Environmental Studies and Forestry
Clustering micropollutants and estimating rate constants of sorption and biodegradation using machine learning approaches
S. J. Lim, J. Seo, et al.
This study harnesses the power of machine learning to cluster micropollutants in wastewater, accurately estimating their sorption and biodegradation rate constants. Conducted by Seung Ji Lim and colleagues, this innovative approach improves monitoring of environmental contaminants, achieving significantly higher accuracy than past methods.

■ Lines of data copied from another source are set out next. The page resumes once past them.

(** * The AWS VPC route tracker of weave (ipam/tracker/awsvpc.go)

    A shallow embedding of the tracker's reconciliation code: the merge
    [removeCommon], the CIDR parser [parseCIDR] together with the parts of
    Go's [net] package it runs, and [HandleUpdate] with its four route
    methods over an explicit state (the tracker, the two routing tables
    behind the EC2 API and netlink, and the log of calls made to them). *)

From Stdlib Require Import ZArith Lia String Ascii.
From stdpp Require Import base tactics option list strings gmap.

Local Open Scope Z_scope.
#[local] Arguments String.append !_ _ / : simpl nomatch.

(** ** Go strings: byte sequences with slicing *)

Definition byte_of (c : ascii) : Z := Z.of_N (N_of_ascii c).
Definition char_of (b : Z) : ascii := ascii_of_N (Z.to_N b).

(** [s[n:]] *)
Fixpoint string_drop (n : nat) (s : string) : string :=
  match n, s with
  | O, _ => s
  | S n', String _ s' => string_drop n' s'
  | S _, EmptyString => EmptyString
  end.

(** [s[:n]] *)
Fixpoint string_take (n : nat) (s : string) : string :=
  match n, s with
  | O, _ => EmptyString
  | S n', String c s' => String c (string_take n' s')
  | S _, EmptyString => EmptyString
  end.

(** [byteIndex(s, c)]: the index of the first [c] in [s], or -1. *)
Fixpoint byteIndex (s : string) (c : ascii) : Z :=
  match s with
  | EmptyString => -1
  | String c' s' =>
      if Ascii.eqb c' c then 0
      else let i := byteIndex s' c in if i <? 0 then -1 else i + 1
  end.

(** ** Package net of the Go library, IPv4 paths

    Bytes are integers in [0, 256); an [IP] or [IPMask] is a byte slice,
    the nil slice being the empty list. The text of an IPv4 address is
    read as the library reads it since Go 1.17: an octet written with a
    leading zero is refused. *)

Definition IP := list Z.
Definition IPMask := list Z.

Definition IPv4len : Z := 4.
Definition IPv6len : Z := 16.

Definition byte (n : Z) : Z := n mod 256.

Definition v4InV6Prefix : list Z := [0; 0; 0; 0; 0; 0; 0; 0; 0; 0; 0xff; 0xff].

Definition IPv4 (a b c d : Z) : IP := v4InV6Prefix ++ [a; b; c; d].

Definition isZeros (p : list Z) : bool := forallb (Z.eqb 0) p.
Definition allFF (b : list Z) : bool := forallb (Z.eqb 0xff) b.

Definition len {A} (l : list A) : Z := Z.of_nat (length l).

(** [ip.To4()] *)
Definition To4 (ip : IP) : IP :=
  if len ip =? IPv4len then ip
  else if (len ip =? IPv6len) && isZeros (take 10 ip)
          && (ip !!! 10%nat =? 0xff) && (ip !!! 11%nat =? 0xff)
       then drop 12 (take 16 ip)
       else [].

(** Bigger than we need, not too big to worry about overflow *)
Definition big : Z := 0xFFFFFF.

Definition is_digit (c : ascii) : bool :=
  (byte_of "0" <=? byte_of c) && (byte_of c <=? byte_of "9").

(** The loop of [dtoi]: [n] is the number read so far, [i] the offset. The
    result is [(n, i, false)] when the number grows beyond [big]. *)
Fixpoint dtoi_loop (s : string) (n : Z) (i : nat) : Z * nat * bool :=
  match s with
  | String c s' =>
      if is_digit c then
        let n' := n * 10 + (byte_of c - byte_of "0") in
        if big <=? n' then (big, i, false)
        else dtoi_loop s' n' (S i)
      else (n, i, true)
  | EmptyString => (n, i, true)
  end.

(** Decimal to integer. Returns number, characters consumed, success. *)
Definition dtoi (s : string) : Z * nat * bool :=
  let '(n, i, ok) := dtoi_loop s 0 0 in
  if negb ok then (n, i, false)
  else if (i =? 0)%nat then (0, 0%nat, false)
  else (n, i, true).

(** [s[0] == c], for a string that may be empty. *)
Definition head_is (c : ascii) (s : string) : bool :=
  match s with
  | String c' _ => Ascii.eqb c' c
  | EmptyString => false
  end.

(** The loop [for i := 0; i < IPv4len; i++] of [parseIPv4], with [fuel]
    the number of iterations left; [None] is the [return nil] inside it. *)
Fixpoint parseIPv4_loop (fuel : nat) (i : nat) (s : string) (p : list Z)
  : option (string * list Z) :=
  match fuel with
  | O => Some (s, p)
  | S fuel' =>
      if (String.length s =? 0)%nat then None (* Missing octets. *)
      else
        match (if (0 <? i)%nat
               then match s with
                    | String c s' => if Ascii.eqb c "." then Some s' else None
                    | EmptyString => None
                    end
               else Some s) with
        | None => None
        | Some s =>
            let '(n, c, ok) := dtoi s in
            if negb ok || (0xFF <? n) then None
            else if (1 <? c)%nat && head_is "0" s
            then None (* Reject non-zero components with leading zeroes. *)
            else parseIPv4_loop fuel' (S i) (string_drop c s) (<[i := byte n]> p)
        end
  end.

(** Parse IPv4 address (d.d.d.d). *)
Definition parseIPv4 (s : string) : IP :=
  match parseIPv4_loop 4 0 s [0; 0; 0; 0] with
  | Some (EmptyString, [a; b; c; d]) => IPv4 a b c d
  | _ => []
  end.

(** [CIDRMask(ones, bits)]: the loop fills byte [i] of the mask, [n] being
    the number of one bits still to place. *)
Fixpoint CIDRMask_loop (l : nat) (n : Z) : IPMask :=
  match l with
  | O => []
  | S l' =>
      if 8 <=? n then 0xff :: CIDRMask_loop l' (n - 8)
      else byte (Z.lnot (Z.shiftr 0xff n)) :: CIDRMask_loop l' 0
  end.

Definition CIDRMask (ones bits : Z) : IPMask :=
  if negb (bits =? 8 * IPv4len) && negb (bits =? 8 * IPv6len) then []
  else if (ones <? 0) || (bits <? ones) then []
  else CIDRMask_loop (Z.to_nat (bits / 8)) ones.

(** [ip.Mask(mask)] *)
Definition IP_Mask (ip : IP) (mask : IPMask) : IP :=
  let mask :=
    if (len mask =? IPv6len) && (len ip =? IPv4len) && allFF (take 12 mask)
    then drop 12 mask else mask in
  let ip :=
    if (len mask =? IPv4len) && (len ip =? IPv6len)
       && bool_decide (take 12 ip = v4InV6Prefix)
    then drop 12 ip else ip in
  if negb (len ip =? len mask) then []
  else zip_with Z.land ip mask.

Record IPNet := mkIPNet { IPNet_IP : IP; IPNet_Mask : IPMask }.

~3 min • Beginner • English
Introduction
Micropollutants (MPs) such as pharmaceuticals, personal care products, steroids, estrogens, pesticides, and surfactants are widely used and commonly enter wastewater treatment plants (WWTPs), where many are not fully degraded. Their discharge poses ecological risks, necessitating frequent and accurate monitoring. Monitoring individual MPs is costly and labor-intensive; grouping MPs and using markers to represent group behavior could reduce monitoring burden. Prior marker approaches (e.g., caffeine for untreated wastewater contamination) demonstrate efficiency gains. Existing clustering methods (e.g., dendrograms based on biodegradation trends and clustering by initial biotransformation rules using Eawag-PPS) either lack interpretability and dimensional richness or insufficiently capture chemical details, limiting prediction accuracy. This study proposes combining SOM-based clustering with RFC classification to: (1) develop an appropriate clustering method for MPs, (2) determine cluster marker constituents, (3) classify MPs using physicochemical properties, functional groups, and biotransformation rules, and (4) estimate ranges of sorption and biodegradation rate constants (Kd, kbio) for unlabeled MPs. The goal is to enable efficient fate prediction and reduce monitoring overhead in WWTPs.
Literature Review
The authors review marker-based and clustering-based approaches for MP monitoring and fate prediction. Marker strategies (e.g., caffeine as an anthropogenic marker) can substitute for tracking many individual MPs when removal behaviors are well understood. Clustering via dendrograms can reveal biodegradation trends along operational gradients (e.g., solids retention time) but offers limited interpretability due to its one-dimensional representation. Clustering by initial biotransformation rules (Eawag-PPS) improves mechanistic explainability but can lack predictive power because it omits important chemical features such as functional groups and physicochemical properties (e.g., log Kow, presence of aromatic rings, nitrogen/sulfur/halogen functionalities). Prior works have also shown grouping of sulfonamide-containing MPs and perfluorinated compounds due to shared structural motifs, supporting the value of structure-informed clustering. However, prediction of removal rates remains challenging and variable across plants, and previous meta-analyses explained a modest fraction of variability in removal efficiencies, underlining the need for data-driven, feature-rich models.
Methodology
Experimental evaluation: The biodegradation and sorption of 42 MPs were studied in agitated batch reactors under aerobic and anoxic conditions using synthetic wastewater (2.2 L SyWW + 0.8 L activated sludge; MLSS 3 g/L, MLVSS 1.8 g/L; pH 7; 22 °C). A cocktail of 42 MPs (0.1 mg/L each) was dosed. Time-series sampling at 0–24 h captured concentration changes. Controls without sludge (abiotic) and sterile controls with sodium azide (3 g/L) assessed non-biological removal and rapid adsorption (0–1 h) respectively. Samples were filtered (0.2 µm), spiked with internal standards, and stored at −20 °C.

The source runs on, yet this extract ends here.